»»
Lemma pow2_pos e : 0 < pow2 e.
Proof. apply Qpower_0_lt. reflexivity. Qed.

Lemma pow2_plus a b : pow2 (a + b) == pow2 a * pow2 b.
Proof. apply Qpower_plus, two_nonzero. Qed.

Lemma pow2_minus a b : pow2 (a - b) == pow2 a / pow2 b.
Proof. apply Qpower_minus, two_nonzero. Qed.

Lemma pow2_le a b : (a <= b)%Z -> pow2 a <= pow2 b.
Proof. intros H. apply Qpower_le_compat_l; [exact H|discriminate]. Qed.

Lemma pow2_lt a b : (a < b)%Z -> pow2 a < pow2 b.
Proof. intros H. apply Qpower_lt_compat_l; [exact H|reflexivity]. Qed.

Lemma pow2_lt_inv a b : pow2 a < pow2 b -> (a < b)%Z.
Proof. intros H. apply (Qpower_lt_compat_l_inv 2); [exact H|reflexivity]. Qed.

Lemma pow2_Z e : (0 <= e)%Z -> pow2 e == inject_Z (2 ^ e).
Proof. intros H. unfold pow2. now rewrite Zpower_Qpower. Qed.

(** Comparing a fraction with a quotient of two powers of two. *)
Lemma frac_lt_pow2 (n : Z) (d : positive) (a b : Z) :
  (0 <= a)%Z -> (0 <= b)%Z ->
  (n * 2 ^ b < 2 ^ a * Z.pos d)%Z -> n # d < pow2 (a - b).
Proof.
  intros Ha Hb H. rewrite pow2_minus, !pow2_Z by assumption.
  apply Qlt_shift_div_l.
  - change 0 with (inject_Z 0). rewrite <- Zlt_Qlt. apply Z.pow_pos_nonneg; lia.
  - unfold Qlt, Qmult, inject_Z. cbn [Qnum Qden]. rewrite Pos.mul_1_r. lia.
Qed.

Lemma pow2_le_frac (n : Z) (d : positive) (a b : Z) :
  (0 <= a)%Z -> (0 <= b)%Z ->
  (2 ^ a * Z.pos d <= n * 2 ^ b)%Z -> pow2 (a - b) <= n # d.
Proof.
  intros Ha Hb H. rewrite pow2_minus, !pow2_Z by assumption.
  apply Qle_shift_div_r.
  - change 0 with (inject_Z 0). rewrite <- Zlt_Qlt. apply Z.pow_pos_nonneg; lia.
  - unfold Qle, Qmult, inject_Z. cbn [Qnum Qden]. rewrite Pos.mul_1_r. lia.
Qed.

(** [ilog2 x] is the exponent of the binade of [x]. *)
Lemma ilog2_spec (x : Q) :
  0 < x -> pow2 (ilog2 x) <= x /\ x < pow2 (ilog2 x + 1).
Proof.
  destruct x as [n d]. intros Hpos.
  assert (Hn : (0 < n)%Z).
  { unfold Qlt in Hpos. cbn in Hpos. lia. }
  unfold ilog2. cbn [Qnum Qden].
  pose proof (Z.log2_spec n Hn) as [Hn1 Hn2].
  pose proof (Z.log2_spec (Z.pos d) (Pos2Z.is_pos d)) as [Hd1 Hd2].
  pose proof (Z.log2_nonneg n) as Ha.
  pose proof (Z.log2_nonneg (Z.pos d)) as Hb.
  set (a := Z.log2 n) in *. set (b := Z.log2 (Z.pos d)) in *.
  rewrite <- !Z.add_1_r in Hn2, Hd2.
  assert (Hpa : (2 ^ (a + 1) = 2 * 2 ^ a)%Z) by (rewrite Z.pow_add_r by lia; lia).
  assert (Hpb : (2 ^ (b + 1) = 2 * 2 ^ b)%Z) by (rewrite Z.pow_add_r by lia; lia).
  assert (Hpa0 : (0 < 2 ^ a)%Z) by (apply Z.pow_pos_nonneg; lia).
  assert (Hpb0 : (0 < 2 ^ b)%Z) by (apply Z.pow_pos_nonneg; lia).
  destruct (Qle_bool (pow2 (a - b)) (n # d)) eqn:Hle.
  - apply Qle_bool_iff in Hle. split; [exact Hle|].
    replace (a - b + 1)%Z with ((a + 1) - b)%Z by lia.
    apply frac_lt_pow2; try lia. rewrite Hpa. nia.
  - assert (Hlt : n # d < pow2 (a - b)).
    { apply Qnot_le_lt. intros H. apply Qle_bool_iff in H. congruence. }
    replace (a - b - 1 + 1)%Z with (a - b)%Z by lia.
    split; [|exact Hlt].
    replace (a - b - 1)%Z with (a - (b + 1))%Z by lia.
    apply pow2_le_frac; try lia. rewrite Hpb. nia.
Qed.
««
» **Aim of the task**
Leaving out every line before the one with "assert (Hpb0 : (0", print the rest of the listing above exactly, through its final line.

» **Answer space**
  assert (Hpb0 : (0 < 2 ^ b)%Z) by (apply Z.pow_pos_nonneg; lia).
  destruct (Qle_bool (pow2 (a - b)) (n # d)) eqn:Hle.
  - apply Qle_bool_iff in Hle. split; [exact Hle|].
    replace (a - b + 1)%Z with ((a + 1) - b)%Z by lia.
    apply frac_lt_pow2; try lia. rewrite Hpa. nia.
  - assert (Hlt : n # d < pow2 (a - b)).
    { apply Qnot_le_lt. intros H. apply Qle_bool_iff in H. congruence. }
    replace (a - b - 1 + 1)%Z with (a - b)%Z by lia.
    split; [|exact Hlt].
    replace (a - b - 1)%Z with (a - (b + 1))%Z by lia.
    apply pow2_le_frac; try lia. rewrite Hpb. nia.
Qed.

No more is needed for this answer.